THE TASK: Repeat only the lines below from the one containing "From S2P Require Import Resident." through the one containing "(** Proofs about", inclusive, exactly as written.

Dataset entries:
(* ===== verification/UriQuery.v ===== *)
(** The URI stage of an analysis: the queries of the seeds (A/resident/query_plan.rs), the
    index of the NFTs that have a URI of some seed (A/resident/uri_index.rs), the hits of a
    seed in a shard (A/dedup/uri.rs) and the stage that runs them on all lanes
    (A/pipeline/coordinator.rs, [execute_dedup]). Every shard query runs under a guard of
    [ShardSeal] that catches a panic; there is none to catch. *)

From S2P Require Import Prelude Text CanonicalJson Anchors SortedLists UriChunks Events Evidence.
From S2P Require Import Relations Reducer ValuePools Fallible Seeds AnalysisJson Builder.
From S2P Require Import Resident.

(** The order in which a hash map with numbers as keys is traversed. *)
Class MapOrder := {
  traverse {A} : gmap nat A → list (nat * A);
  traverse_perm {A} (m : gmap nat A) : traverse m ≡ₚ map_to_list m;
}.

(** [as u32] *)
Definition as_u32 (n : nat) : nat := Z.to_nat (Z.of_nat n mod 2 ^ 32).

Definition by_number {A} (a b : nat * A) : comparison := Nat.compare a.1 b.1.
(* ===== verification/UriIndexFacts.v ===== *)
(** Proofs about the index of [UriQuery]: the filter knows the URIs of the seeds, and the
    finished index has, for every URI and shard, the NFTs with that URI, whatever the lanes,
    the folds and the order of hash maps. *)

From S2P Require Import Prelude Text CanonicalJson Anchors SortedLists UriChunks Events Evidence.
From S2P Require Import Relations Reducer ValuePools Fallible Seeds AnalysisJson Builder.
From S2P Require Import Resident UriQuery.

(** ** Folds *)

(** What holds of the fold of every segment and is kept by joining holds of the result. *)
Lemma fold_shape_spec {A W} (new : W) (step : W → A → fallible W) join (P : list A → W → Prop) shape l :
  P [] new →
  (∀ done x w, x ∈ l → P done w → ∃ w', step w x = Ok w' ∧ P (done ++ [x]) w') →
  (∀ l1 l2 w1 w2, P l1 w1 → P l2 w2 → ∃ w, join w1 w2 = Ok w ∧ P (l1 ++ l2) w) →
  ∃ w, fold_shape new step join shape l = Ok w ∧ P l w.
Proof.
  intros H0 Hstep Hjoin. revert l Hstep. induction shape as [|n s1 IH1 s2 IH2]; intros l Hstep; cbn [fold_shape].
  - by apply loop_invariant.
  - destruct (IH1 (take n l)) as (w1 & -> & H1).
    { intros d x w Hx. apply Hstep. by eapply subseteq_take in Hx. }
    destruct (IH2 (drop n l)) as (w2 & -> & H2).
    { intros d x w Hx. apply Hstep. apply list_elem_of_lookup in Hx as [i Hx]. rewrite lookup_drop in Hx. by eapply list_elem_of_lookup_2. }
    cbn [mbind fallible_bind]. destruct (Hjoin _ _ _ _ H1 H2) as (w & -> & Hw). exists w. by rewrite take_drop in Hw.
Qed.

(** ** The filter *)

Definition flag_at (b : Z) (flags : list Z) (uri : nat) : bool :=
  match flags !! (uri / 4) with Some byte => Z.testbit byte (flag_shift uri + b) | None => false end.

Lemma flag_shift_nonneg uri : (0 ≤ flag_shift uri)%Z.
Proof. unfold flag_shift. lia. Qed.

Lemma shift_flag b n : (0 ≤ b)%Z → (0 ≤ n)%Z → Z.shiftl (2 ^ b) n = Z.shiftl 1 (n + b).
Proof. intros Hb Hn. rewrite !Z.shiftl_mul_pow2, Z.pow_add_r by lia. lia. Qed.

Lemma contains_flag_at b flags uri : (0 ≤ b)%Z → contains_flag (2 ^ b) flags uri = flag_at b flags uri.
Proof.
  intros Hb. unfold contains_flag, flag_at. pose proof (flag_shift_nonneg uri). destruct (flags !! _); [|done].
  rewrite shift_flag by lia. apply land_bit. lia.
Qed.

Lemma flag_positions u u' b b' : (0 ≤ b < 2)%Z → (0 ≤ b' < 2)%Z → u / 4 = u' / 4 →
  (flag_shift u + b = flag_shift u' + b')%Z ↔ u = u' ∧ b = b'.
Proof.
  unfold flag_shift. intros Hb Hb' Hd. pose proof (Nat.div_mod_eq u 4). pose proof (Nat.div_mod_eq u' 4).
  split; [|intros [-> ->]; done]. intros He. assert (u mod 4 = u' mod 4) by lia. lia.
Qed.

Lemma set_flag_spec b flags uri : (0 ≤ b < 2)%Z → uri / 4 < length flags →
  ∃ flags', set_flag (2 ^ b) flags uri = Ok flags' ∧ length flags' = length flags ∧
    ∀ b' u, (0 ≤ b' < 2)%Z → flag_at b' flags' u = flag_at b' flags u || bool_decide (u = uri ∧ b' = b).
Proof.
  intros Hb Hlt. unfold set_flag. destruct (lookup_lt_is_Some_2 _ _ Hlt) as [byte Hbyte]. rewrite Hbyte. cbn [expect mbind fallible_bind].
  eexists. split; [done|]. split; [apply length_insert|]. intros b' u Hb'. unfold flag_at.
  pose proof (flag_shift_nonneg uri). pose proof (flag_shift_nonneg u).
  destruct (decide (u / 4 = uri / 4)) as [He|Hne].
  - rewrite He, list_lookup_insert_eq, Hbyte by done. rewrite Z.lor_spec. f_equal.
    rewrite shift_flag, Z.shiftl_1_l, Z.pow2_bits_eqb by lia.
    apply eq_true_iff_eq. rewrite Z.eqb_eq, bool_decide_eq_true. rewrite (flag_positions uri u b b') by (done || lia). naive_solver.
  - rewrite list_lookup_insert_ne by done. rewrite bool_decide_false, orb_false_r; [done|]. by intros [-> _].
Qed.

Lemma set_flags_spec b flags uris : (0 ≤ b < 2)%Z → (∀ u, u ∈ uris → u / 4 < length flags) →
  ∃ flags', loop (set_flag (2 ^ b)) flags uris = Ok flags' ∧ length flags' = length flags ∧
    ∀ b' u, (0 ≤ b' < 2)%Z → flag_at b' flags' u = flag_at b' flags u || bool_decide (u ∈ uris ∧ b' = b).
Proof.
  intros Hb Hin.
  destruct (loop_invariant (λ done flags', length flags' = length flags ∧
    ∀ b' u, (0 ≤ b' < 2)%Z → flag_at b' flags' u = flag_at b' flags u || bool_decide (u ∈ done ∧ b' = b))
    (set_flag (2 ^ b)) flags uris) as (flags' & -> & Hl & Hf).
  - split; [done|]. intros b' u _. rewrite bool_decide_false, orb_false_r; [done|]. by intros [?%elem_of_nil _].
  - intros d u f Hu [Hl Hf]. destruct (set_flag_spec b f u Hb) as (f' & -> & Hl' & Hf'); [rewrite Hl; auto|].
    eexists. split; [done|]. split; [congruence|]. intros b' u' Hb'. rewrite Hf', Hf, <- orb_assoc by done. f_equal.
    apply eq_true_iff_eq. rewrite orb_true_iff, !bool_decide_eq_true, elem_of_app, list_elem_of_singleton. tauto.
  - eauto.
Qed.

Lemma seed_extent_elem uris u : u ∈ uris → u < seed_extent uris.
Proof.
  unfold seed_extent. induction uris as [|x uris IH]; [by intros ?%elem_of_nil|]. cbn.
  intros [->|Hu]%elem_of_cons; [lia|]. specialize (IH Hu). lia.
Qed.
Lemma found_elem d c : (d, c) ∈ found ↔ d ∈ manifest_seeds manifest ∧ seed_contract_id s d = Some c.
Proof using Type.
  unfold found_seeds. rewrite list_elem_of_omap. split.
  - intros (d' & Hd & (c' & Hc & [= -> ->])%bind_Some). done.
  - intros [Hd Hc]. exists d. split; [done|]. by rewrite Hc.
Qed.

Lemma seed_contract_lt (d : SeedDefinition Time) c : seed_contract_id s d = Some c → c < length (contracts s).
Proof using Hs.
  unfold seed_contract_id. destruct (catalog_find_spec (seed_key d)) as (r & -> & Hr). cbn. destruct r as [z|]; [|done]. cbn. intros [= <-].
  destruct Hr as (rec & Hrec & _). by eapply lookup_lt_Some.
Qed.

Lemma elem_of_uri_hits (h : DedupHit F) : h ∈ uri_hits s manifest ↔
  ∃ d c n, (d, c) ∈ found ∧ n < length (nfts ids) ∧ nft_hit s (seed_id d) c n = Some h.
Proof using Hs.
  clear Hshards Hlanes Hsize. unfold uri_hits. rewrite list_elem_of_join. split.
  - intros (l & Hh & (d & -> & Hd)%list_elem_of_fmap). unfold seed_hits in Hh. destruct (seed_contract_id s d) as [c|] eqn:Hc; [|by apply elem_of_nil in Hh].
    apply list_elem_of_omap in Hh as (n & Hn%elem_of_seq & Hh). rewrite nft_count_ids in Hn. exists d, c, n. rewrite found_elem. split_and!; [done|done|lia|done].
  - intros (d & c & n & [Hd Hc]%found_elem & Hn & Hh). exists (seed_hits s d). split; [|apply list_elem_of_fmap; by exists d].
    unfold seed_hits. rewrite Hc. apply list_elem_of_omap. exists n. split; [|done]. apply elem_of_seq. rewrite nft_count_ids. lia.
Qed.

(** Every hit is one of contracts of the catalog. *)
Lemma uri_hits_catalogued (hits : list (DedupHit F)) : (∀ h, h ∈ hits → h ∈ uri_hits s manifest) → catalogued (contracts s) hits.
Proof using Hs.
  intros Hsub h (d & c & n & [_ Hc]%found_elem & Hn & Hh)%Hsub%elem_of_uri_hits. apply nft_hit_alt in Hh as [_ Hh].
  assert (Hshare : ∃ dimension shared, share_hit s (seed_id d) c n dimension shared = Some h)
    by (destruct Hh as [(shared & _ & ?)|(_ & shared & _ & ?)]; by eexists _, shared).
  destruct Hshare as (dimension & shared & (k & _ & (e & He & [= <-])%bind_Some)%bind_Some). unfold relation_of_hit, catalog_key, ContractCatalog. cbn. rewrite !Nat2Z.id.
  rewrite contract_number_ids in He. destruct (nfts ids !! n) as [identity|] eqn:En; [|done]. injection He as <-.
  destruct (lookup_lt_is_Some_2 _ _ (seed_contract_lt d c Hc)) as [r1 ->].
  destruct (lookup_lt_is_Some_2 _ _ (us_contract _ _ _ _ _ Hs n identity En)) as [r2 ->]. by eexists.
Qed.

(** The hits of a piece of work. *)
Definition work_hit (w : nat * nat) (h : DedupHit F) : Prop := ∃ d c prepared n, found !! w.1 = Some (d, c) ∧
  work_query queries w = Some prepared ∧ n < length (nfts ids) ∧ shard_of shard_count n = prepared_shard prepared ∧ nft_hit s (seed_id d) c n = Some h.

Lemma work_hit_in w h : work_hit w h → h ∈ uri_hits s manifest.
Proof using Hs.
  intros (d & c & prepared & n & Hd & _ & Hn & _ & Hh). apply elem_of_uri_hits. exists d, c, n. split_and!; [by eapply list_elem_of_lookup_2|done..].
Qed.

(** An accumulator of the hits of some work. *)
Definition worked (works : list (nat * nat)) (a : RelationAccumulator (F:=F)) : Prop :=
  ∃ hits, Reduction.built (contracts s) hits a ∧ ∀ h, h ∈ hits ↔ ∃ w, w ∈ works ∧ work_hit w h.

Lemma worked_new : worked [] (new_accumulator (contracts s)).
Proof using Type. exists []. split; [constructor|]. intros h. split; [by intros ?%elem_of_nil|by intros (w & ?%elem_of_nil & _)]. Qed.

Lemma worked_merge l1 l2 a1 a2 : worked l1 a1 → worked l2 a2 → worked (l1 ++ l2) (merge iterate a1 a2).
Proof using Hit.
  intros (h1 & B1 & W1) (h2 & B2 & W2). exists (h1 ++ h2). split; [by constructor|]. intros h. rewrite elem_of_app, W1, W2.
  setoid_rewrite elem_of_app. naive_solver.
Qed.
(** The splicing of [skiplist_insert], once the search has filled in
    [update], keeps the invariant; the node goes after the nodes of
    key [<= ky]. *)
Lemma insert_core : forall m m2 update k head L node ky,
  SLInv m head L -> node <> head -> ~ In node L -> (0 <= ky < U64_MAX)%Z ->
  (k < NUM_SKIPLIST_LEVEL)%nat ->
  (forall x l, nxt m2 x l = nxt m x l) -> (forall x l, prv m2 x l = prv m x l) ->
  (forall x, In x L -> lvl m2 x = lvl m x /\ key m2 x = key m x) ->
  key m2 head = key m head -> key m2 node = ky -> lvl m2 node = k ->
  lvl m2 head = Nat.max k (lvl m head) ->
  (forall l, (l <= k)%nat -> update l = last (head :: take_le m ky (lv m l L)) head) ->
  SLInv (splice m2 update node k) head (take_le m ky L ++ node :: drop_le m ky L).
Proof.
  intros m m2 update k head L node ky I Hnh HnL Hky Hk HN HP HL Hhk Hnk Hnl Hhl Hu.
  assert (HTD : forall x, In x (take_le m ky L) \/ In x (drop_le m ky L) -> In x L).
  { intros x Hx. rewrite <- (take_drop m ky L). apply in_or_app. exact Hx. }
  assert (HS := inv_sorted _ _ _ I).
  destruct (splice_spec k m2 update node head (fun l => take_le m ky (lv m l L))
              (fun l => drop_le m ky (lv m l L))) as (R1 & R2 & R3).
  { intros l Hl. rewrite take_drop. split; [|split; [|split]].
    - apply (chain_ext (NX m l) (PV m l)); [intros; apply HN|intros; apply HP|].
      apply (inv_chain _ _ _ I). lia.
    - apply nodup_lv, (inv_nodup _ _ _ I).
    - intros [E|Hin]; [congruence|]. apply HnL. unfold lv in Hin.
      apply filter_In in Hin. tauto.
    - apply Hu; auto. }
  set (m' := splice m2 update node k) in *.
  assert (Hm'L : forall x, In x L -> lvl m' x = lvl m x /\ key m' x = key m x).
  { intros x Hx. destruct (R3 x) as [E1 E2]. rewrite E1, E2. apply HL; auto. }
  assert (Hlv : forall l, lv m' l (take_le m ky L ++ node :: drop_le m ky L) =
     if Nat.leb l k then take_le m ky (lv m l L) ++ node :: drop_le m ky (lv m l L)
     else lv m l L).
  { intros l. rewrite lv_take, lv_drop by exact HS. unfold lv at 1. rewrite filter_app.
    simpl. destruct (R3 node) as [E1 _]. rewrite E1, Hnl.
    change (filter (fun p => Nat.leb l (lvl m' p)) (take_le m ky L))
      with (lv m' l (take_le m ky L)).
    change (filter (fun p => Nat.leb l (lvl m' p)) (drop_le m ky L))
      with (lv m' l (drop_le m ky L)).
    rewrite (lv_ext m m' l (take_le m ky L)), (lv_ext m m' l (drop_le m ky L))
      by (intros x Hx; apply Hm'L, HTD; auto).
    destruct (Nat.leb l k); auto.
    unfold lv. rewrite <- filter_app, take_drop. reflexivity. }
  assert (Hnd := inv_nodup _ _ _ I).
  constructor.
  - apply Permutation_NoDup with (head :: node :: L).
    + apply perm_skip. rewrite <- (take_drop m ky L) at 1. apply Permutation_middle.
    + inversion Hnd as [|? ? Hn Hd]; subst. constructor.
      * intros [E|Hin]; [congruence|contradiction].
      * constructor; auto.
  - intros l Hl. rewrite Hlv. destruct (Nat.leb_spec l k).
    + apply R1; auto.
    + apply (chain_ext (NX m l) (PV m l)).
      * intros x. rewrite (proj1 (R2 l x ltac:(lia))). apply HN.
      * intros x. rewrite (proj2 (R2 l x ltac:(lia))). apply HP.
      * apply (inv_chain _ _ _ I l Hl).
  - set (mk := set_key m node ky).
    assert (Ek : forall x, In x L -> key mk x = key m x).
    { intros x Hx. simpl. destruct (Nat.eqb_spec x node); [subst; contradiction|reflexivity]. }
    assert (HSk : Sorted (fun a b => key mk a <= key mk b)%Z L).
    { apply (sorted_impl (fun a b => key m a <= key m b)%Z _ L); auto.
      intros a b Ha Hb. rewrite !Ek; auto. }
    pose proof (sorted_insert mk ky node L ltac:(simpl; rewrite Nat.eqb_refl; auto) HSk) as S.
    rewrite (take_ext m mk), (drop_ext m mk) in S by exact Ek.
    apply (sorted_impl (fun a b => key mk a <= key mk b)%Z _ _); [|exact S].
    assert (E' : forall x, In x (take_le m ky L ++ node :: drop_le m ky L) ->
                  key m' x = key mk x).
    { intros x Hx. apply in_app_or in Hx. destruct Hx as [Hx|[<-|Hx]].
      - rewrite Ek by (apply HTD; auto). apply Hm'L, HTD; auto.
      - simpl. rewrite Nat.eqb_refl. rewrite (proj2 (R3 node)). exact Hnk.
      - rewrite Ek by (apply HTD; auto). apply Hm'L, HTD; auto. }
    intros a b Ha Hb Hab. rewrite !E'; auto.
  - intros p Hp. apply in_app_or in Hp. destruct Hp as [Hp|[<-|Hp]].
    + rewrite (proj2 (Hm'L p (HTD p (or_introl Hp)))). apply (inv_keys _ _ _ I). auto.
    + rewrite (proj2 (R3 node)), Hnk. exact Hky.
    + rewrite (proj2 (Hm'L p (HTD p (or_intror Hp)))). apply (inv_keys _ _ _ I). auto.
  - intros p Hp. apply in_app_or in Hp. destruct Hp as [Hp|[<-|Hp]].
    + rewrite (proj1 (Hm'L p (HTD p (or_introl Hp)))). apply (inv_lvls _ _ _ I). auto.
    + rewrite (proj1 (R3 node)), Hnl. exact Hk.
    + rewrite (proj1 (Hm'L p (HTD p (or_intror Hp)))). apply (inv_lvls _ _ _ I). auto.
  - rewrite (proj2 (R3 head)), Hhk. apply (inv_hkey _ _ _ I).
  - rewrite (proj1 (R3 head)), Hhl, (inv_hlvl _ _ _ I).
    rewrite maxlvl_app. simpl. rewrite (proj1 (R3 node)), Hnl.
    rewrite (maxlvl_ext m m' (take_le m ky L)), (maxlvl_ext m m' (drop_le m ky L))
      by (intros x Hx; apply Hm'L, HTD; auto).
    rewrite <- (take_drop m ky L) at 1. rewrite maxlvl_app. lia.
Qed.
Lemma well_behaved_setLastIndex re k :
  well_behaved re -> well_behaved (setLastIndex re k).
Proof. intros H s j m. apply H. Qed.

Section Platform.

Variable localeCompare : jsstring -> jsstring -> sensitivity -> Z.
Variable toLowerCase : jsstring -> jsstring.

Local Abbreviation makeUrl := (makeUrl localeCompare).
Local Abbreviation gatherLinks := (gatherLinks localeCompare).
Local Abbreviation addAutoLinks := (addAutoLinks localeCompare).
Local Abbreviation addLinks := (addLinks localeCompare toLowerCase).
Local Abbreviation addLinks_loop := (addLinks_loop localeCompare).

(** The loop of [addLinks] is the loop of [gatherLinks]. *)
Lemma addLinks_loop_gatherLinks fuel : forall links s pattern schemes mf tf,
  addLinks_loop fuel links s pattern schemes mf tf =
  gatherLinks fuel links s pattern schemes mf tf.
Proof.
  induction fuel as [|fuel IH]; intros; simpl; [reflexivity|].
  destruct (exec pattern s) as [[m|] pattern']; [|reflexivity].
  destruct mf as [f|].
  - destruct (f s (index m) (index m + jslength (matched m))); apply IH.
  - apply IH.
Qed.

(** With a well-behaved pattern the loop ends within [length s + 1]
    iterations, whatever [lastIndex] was, and leaves [lastIndex] at 0. *)
Lemma gatherLinks_returns fuel : forall links s re schemes mf tf,
  well_behaved re ->
  (Z.to_nat (jslength s - Z.max 0 (lastIndex re)) < fuel)%nat ->
  exists links',
    gatherLinks fuel links s re schemes mf tf
      = Returned (links', setLastIndex re 0) /\
    (no_accepted_match re mf s -> links' = links).
Proof.
  induction fuel as [|fuel IH]; intros links s re schemes mf tf Hwb Hfuel; [lia|].
  simpl. unfold exec.
  destruct (Z.ltb_spec (jslength s) (Z.max 0 (lastIndex re))) as [Hout|Hin].
  { exists links. now split. }
  destruct (matcher re s (Z.max 0 (lastIndex re))) as [m|] eqn:Hm.
  2:{ exists links. now split. }
  destruct (Hwb s _ m (Z.le_max_l _ _) Hm) as (Hk & Hpos & Hend).
  set (re' := setLastIndex re (index m + jslength (matched m))).
  assert (Hfuel' : (Z.to_nat (jslength s - Z.max 0 (lastIndex re')) < fuel)%nat).
  { unfold re'; simpl. lia. }
  assert (Hwb' : well_behaved re') by now apply well_behaved_setLastIndex.
  assert (Hlast : setLastIndex re' 0 = setLastIndex re 0) by reflexivity.
  destruct (match mf with
            | Some f => f s (index m) (index m + jslength (matched m))
            | None => true
            end) eqn:Hallowed.
  - destruct (IH (links ++ [mkLinkSpec (makeUrl (matched m) schemes m tf)
                              (index m) (index m + jslength (matched m))])
                s re' schemes mf tf Hwb' Hfuel') as (links' & Hrun & _).
    exists links'. rewrite <- Hlast. split; [exact Hrun|].
    intros Hno. destruct (Hno _ _ Hm) as (g & -> & Hg). congruence.
  - destruct (IH links s re' schemes mf tf Hwb' Hfuel') as (links' & Hrun & Hsame).
    exists links'. rewrite <- Hlast. split; [exact Hrun|].
    intros Hno. apply Hsame. intros k m' Hm'. exact (Hno k m' Hm').
Qed.

Lemma fuel_enough (s : jsstring) k fuel :
  (length s < fuel)%nat -> (Z.to_nat (jslength s - Z.max 0 k) < fuel)%nat.
Proof. unfold jslength. lia. Qed.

SOLUTION:
From S2P Require Import Resident.

(** The order in which a hash map with numbers as keys is traversed. *)
Class MapOrder := {
  traverse {A} : gmap nat A → list (nat * A);
  traverse_perm {A} (m : gmap nat A) : traverse m ≡ₚ map_to_list m;
}.

(** [as u32] *)
Definition as_u32 (n : nat) : nat := Z.to_nat (Z.of_nat n mod 2 ^ 32).

Definition by_number {A} (a b : nat * A) : comparison := Nat.compare a.1 b.1.
(* ===== verification/UriIndexFacts.v ===== *)
(** Proofs about the index of [UriQuery]: the filter knows the URIs of the seeds, and the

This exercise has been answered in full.